#### Work instructions:
If "TransportCondition" shows up in a line of the material, return that line.
>>>>
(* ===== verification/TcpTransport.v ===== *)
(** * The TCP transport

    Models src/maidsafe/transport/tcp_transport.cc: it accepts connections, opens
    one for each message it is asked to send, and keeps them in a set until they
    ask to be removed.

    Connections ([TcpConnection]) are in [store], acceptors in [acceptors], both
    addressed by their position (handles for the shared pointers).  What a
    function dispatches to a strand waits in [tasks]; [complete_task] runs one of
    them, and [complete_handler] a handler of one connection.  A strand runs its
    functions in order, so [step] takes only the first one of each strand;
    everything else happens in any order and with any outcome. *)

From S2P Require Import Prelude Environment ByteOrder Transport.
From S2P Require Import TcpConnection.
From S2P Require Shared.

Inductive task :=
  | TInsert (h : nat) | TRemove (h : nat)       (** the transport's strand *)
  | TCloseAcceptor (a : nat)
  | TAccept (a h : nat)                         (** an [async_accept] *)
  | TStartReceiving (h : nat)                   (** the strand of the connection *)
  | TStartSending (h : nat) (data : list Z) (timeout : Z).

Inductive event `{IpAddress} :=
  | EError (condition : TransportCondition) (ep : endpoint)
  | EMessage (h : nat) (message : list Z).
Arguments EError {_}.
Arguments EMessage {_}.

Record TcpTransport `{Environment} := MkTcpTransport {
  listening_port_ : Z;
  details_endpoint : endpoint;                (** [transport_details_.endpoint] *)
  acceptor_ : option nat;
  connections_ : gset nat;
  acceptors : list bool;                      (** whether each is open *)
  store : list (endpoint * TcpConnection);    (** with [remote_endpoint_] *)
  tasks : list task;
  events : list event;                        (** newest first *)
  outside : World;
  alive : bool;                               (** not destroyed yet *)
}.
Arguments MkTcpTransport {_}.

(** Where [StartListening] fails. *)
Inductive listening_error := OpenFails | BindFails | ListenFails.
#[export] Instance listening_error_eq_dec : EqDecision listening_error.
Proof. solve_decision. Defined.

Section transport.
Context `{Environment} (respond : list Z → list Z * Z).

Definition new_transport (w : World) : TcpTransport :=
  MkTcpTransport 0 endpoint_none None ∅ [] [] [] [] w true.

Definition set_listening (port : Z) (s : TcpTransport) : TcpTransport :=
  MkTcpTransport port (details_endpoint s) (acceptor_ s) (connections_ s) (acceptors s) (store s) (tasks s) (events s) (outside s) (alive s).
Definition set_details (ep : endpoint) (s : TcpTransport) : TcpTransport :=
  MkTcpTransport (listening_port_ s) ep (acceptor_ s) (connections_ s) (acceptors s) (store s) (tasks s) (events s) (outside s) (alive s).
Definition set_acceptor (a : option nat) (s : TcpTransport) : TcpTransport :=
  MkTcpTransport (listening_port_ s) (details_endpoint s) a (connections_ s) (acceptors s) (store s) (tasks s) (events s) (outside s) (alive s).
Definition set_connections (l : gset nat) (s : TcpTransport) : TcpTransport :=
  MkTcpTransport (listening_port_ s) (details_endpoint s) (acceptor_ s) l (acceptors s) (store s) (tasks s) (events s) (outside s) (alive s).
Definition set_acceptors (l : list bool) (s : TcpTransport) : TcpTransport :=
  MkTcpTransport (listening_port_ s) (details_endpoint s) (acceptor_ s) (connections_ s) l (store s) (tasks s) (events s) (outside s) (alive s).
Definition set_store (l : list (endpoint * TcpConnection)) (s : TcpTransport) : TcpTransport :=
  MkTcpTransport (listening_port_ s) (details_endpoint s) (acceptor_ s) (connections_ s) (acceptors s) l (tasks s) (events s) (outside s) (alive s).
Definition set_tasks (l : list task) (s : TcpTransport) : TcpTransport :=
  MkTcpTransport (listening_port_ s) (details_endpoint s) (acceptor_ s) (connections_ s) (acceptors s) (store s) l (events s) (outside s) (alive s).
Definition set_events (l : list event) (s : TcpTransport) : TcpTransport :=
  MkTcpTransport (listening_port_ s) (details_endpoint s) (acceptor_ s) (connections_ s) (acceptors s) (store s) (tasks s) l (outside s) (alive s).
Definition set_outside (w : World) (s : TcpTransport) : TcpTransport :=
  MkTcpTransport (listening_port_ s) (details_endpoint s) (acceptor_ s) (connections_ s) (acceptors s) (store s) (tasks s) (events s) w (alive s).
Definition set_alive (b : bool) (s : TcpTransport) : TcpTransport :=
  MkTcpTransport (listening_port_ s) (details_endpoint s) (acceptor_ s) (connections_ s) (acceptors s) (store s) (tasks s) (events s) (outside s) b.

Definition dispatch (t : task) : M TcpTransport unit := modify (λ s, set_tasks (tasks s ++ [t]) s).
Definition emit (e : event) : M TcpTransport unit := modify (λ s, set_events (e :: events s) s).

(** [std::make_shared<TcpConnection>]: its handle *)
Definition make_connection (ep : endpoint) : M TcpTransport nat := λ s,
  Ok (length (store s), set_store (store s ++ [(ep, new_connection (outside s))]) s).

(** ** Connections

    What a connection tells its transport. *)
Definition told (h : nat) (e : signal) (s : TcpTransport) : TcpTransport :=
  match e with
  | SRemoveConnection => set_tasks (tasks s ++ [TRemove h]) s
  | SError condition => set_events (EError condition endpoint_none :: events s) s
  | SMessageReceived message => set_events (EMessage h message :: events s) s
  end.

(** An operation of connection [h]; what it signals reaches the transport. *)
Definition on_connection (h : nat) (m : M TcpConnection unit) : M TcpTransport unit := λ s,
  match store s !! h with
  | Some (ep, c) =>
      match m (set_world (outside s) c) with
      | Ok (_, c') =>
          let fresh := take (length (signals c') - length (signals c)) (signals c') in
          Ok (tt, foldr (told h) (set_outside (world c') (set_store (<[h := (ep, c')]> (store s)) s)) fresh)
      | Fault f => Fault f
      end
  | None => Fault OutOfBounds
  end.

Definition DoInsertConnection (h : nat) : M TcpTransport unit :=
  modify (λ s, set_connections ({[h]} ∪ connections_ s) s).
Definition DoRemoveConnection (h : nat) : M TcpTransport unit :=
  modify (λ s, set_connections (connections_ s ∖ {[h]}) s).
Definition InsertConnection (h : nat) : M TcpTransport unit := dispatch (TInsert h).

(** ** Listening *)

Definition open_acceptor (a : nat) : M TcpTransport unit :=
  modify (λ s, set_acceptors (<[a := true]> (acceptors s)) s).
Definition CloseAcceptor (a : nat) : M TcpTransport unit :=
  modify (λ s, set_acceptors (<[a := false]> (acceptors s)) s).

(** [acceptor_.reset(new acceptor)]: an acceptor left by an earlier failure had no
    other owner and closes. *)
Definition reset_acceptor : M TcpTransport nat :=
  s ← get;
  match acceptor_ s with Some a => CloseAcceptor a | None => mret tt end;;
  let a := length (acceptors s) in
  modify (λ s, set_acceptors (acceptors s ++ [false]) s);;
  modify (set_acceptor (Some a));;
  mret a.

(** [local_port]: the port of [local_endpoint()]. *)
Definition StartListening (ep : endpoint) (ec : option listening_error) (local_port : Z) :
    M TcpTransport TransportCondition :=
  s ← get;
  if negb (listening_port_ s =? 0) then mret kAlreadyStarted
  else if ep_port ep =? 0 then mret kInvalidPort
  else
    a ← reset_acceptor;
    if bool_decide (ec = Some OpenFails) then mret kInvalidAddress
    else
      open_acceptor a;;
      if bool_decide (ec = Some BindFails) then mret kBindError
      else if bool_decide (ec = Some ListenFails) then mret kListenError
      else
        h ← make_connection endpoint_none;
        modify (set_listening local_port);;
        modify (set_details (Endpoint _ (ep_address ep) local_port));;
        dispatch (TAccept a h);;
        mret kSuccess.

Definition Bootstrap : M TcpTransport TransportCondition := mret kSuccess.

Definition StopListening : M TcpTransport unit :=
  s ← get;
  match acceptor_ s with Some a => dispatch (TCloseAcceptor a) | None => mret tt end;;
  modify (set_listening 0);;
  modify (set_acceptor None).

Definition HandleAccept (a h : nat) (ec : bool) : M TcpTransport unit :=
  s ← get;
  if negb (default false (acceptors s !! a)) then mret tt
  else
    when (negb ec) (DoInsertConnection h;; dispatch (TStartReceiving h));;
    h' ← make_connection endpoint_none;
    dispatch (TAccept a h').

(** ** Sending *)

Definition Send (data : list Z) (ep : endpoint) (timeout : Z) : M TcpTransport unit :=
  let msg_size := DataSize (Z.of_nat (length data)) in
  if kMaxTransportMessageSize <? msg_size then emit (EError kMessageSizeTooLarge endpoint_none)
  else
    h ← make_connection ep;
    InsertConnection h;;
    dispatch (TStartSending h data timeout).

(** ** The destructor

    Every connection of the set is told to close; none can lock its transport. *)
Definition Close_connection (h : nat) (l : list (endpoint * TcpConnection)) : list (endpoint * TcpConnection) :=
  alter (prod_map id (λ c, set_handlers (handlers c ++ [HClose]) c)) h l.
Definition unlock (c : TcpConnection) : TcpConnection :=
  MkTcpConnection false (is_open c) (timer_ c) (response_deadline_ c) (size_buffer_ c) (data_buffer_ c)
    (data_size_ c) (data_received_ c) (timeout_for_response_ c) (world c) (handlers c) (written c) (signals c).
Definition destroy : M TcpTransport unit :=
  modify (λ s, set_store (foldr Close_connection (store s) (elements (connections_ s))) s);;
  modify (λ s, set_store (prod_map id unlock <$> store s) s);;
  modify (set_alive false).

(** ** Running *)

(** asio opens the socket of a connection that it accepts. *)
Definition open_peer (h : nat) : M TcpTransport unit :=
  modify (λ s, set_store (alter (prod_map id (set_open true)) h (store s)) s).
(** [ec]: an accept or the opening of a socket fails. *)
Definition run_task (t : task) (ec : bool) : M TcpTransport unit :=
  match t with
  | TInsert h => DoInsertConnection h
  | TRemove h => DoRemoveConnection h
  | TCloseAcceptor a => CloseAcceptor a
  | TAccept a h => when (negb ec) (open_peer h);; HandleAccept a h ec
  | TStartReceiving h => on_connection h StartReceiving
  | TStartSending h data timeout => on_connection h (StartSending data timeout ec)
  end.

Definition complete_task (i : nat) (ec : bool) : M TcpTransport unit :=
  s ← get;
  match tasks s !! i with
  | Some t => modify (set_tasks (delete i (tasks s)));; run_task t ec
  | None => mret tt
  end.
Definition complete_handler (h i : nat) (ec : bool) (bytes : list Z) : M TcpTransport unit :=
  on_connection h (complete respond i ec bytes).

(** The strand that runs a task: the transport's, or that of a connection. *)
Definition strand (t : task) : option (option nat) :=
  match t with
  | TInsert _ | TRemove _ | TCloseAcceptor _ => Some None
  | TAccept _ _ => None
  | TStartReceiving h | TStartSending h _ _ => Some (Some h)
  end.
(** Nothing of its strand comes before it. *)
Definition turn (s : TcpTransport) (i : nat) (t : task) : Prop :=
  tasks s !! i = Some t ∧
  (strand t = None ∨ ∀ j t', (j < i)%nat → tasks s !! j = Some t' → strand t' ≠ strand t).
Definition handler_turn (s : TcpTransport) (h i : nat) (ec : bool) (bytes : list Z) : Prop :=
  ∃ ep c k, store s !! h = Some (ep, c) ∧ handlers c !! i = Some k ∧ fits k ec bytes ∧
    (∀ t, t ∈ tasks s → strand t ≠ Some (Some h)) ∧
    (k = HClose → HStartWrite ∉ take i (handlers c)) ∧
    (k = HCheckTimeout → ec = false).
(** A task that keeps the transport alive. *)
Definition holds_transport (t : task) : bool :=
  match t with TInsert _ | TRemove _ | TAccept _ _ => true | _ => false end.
<<<<
#### Task solution:
  | EError (condition : TransportCondition) (ep : endpoint)
    M TcpTransport TransportCondition :=
Definition Bootstrap : M TcpTransport TransportCondition := mret kSuccess.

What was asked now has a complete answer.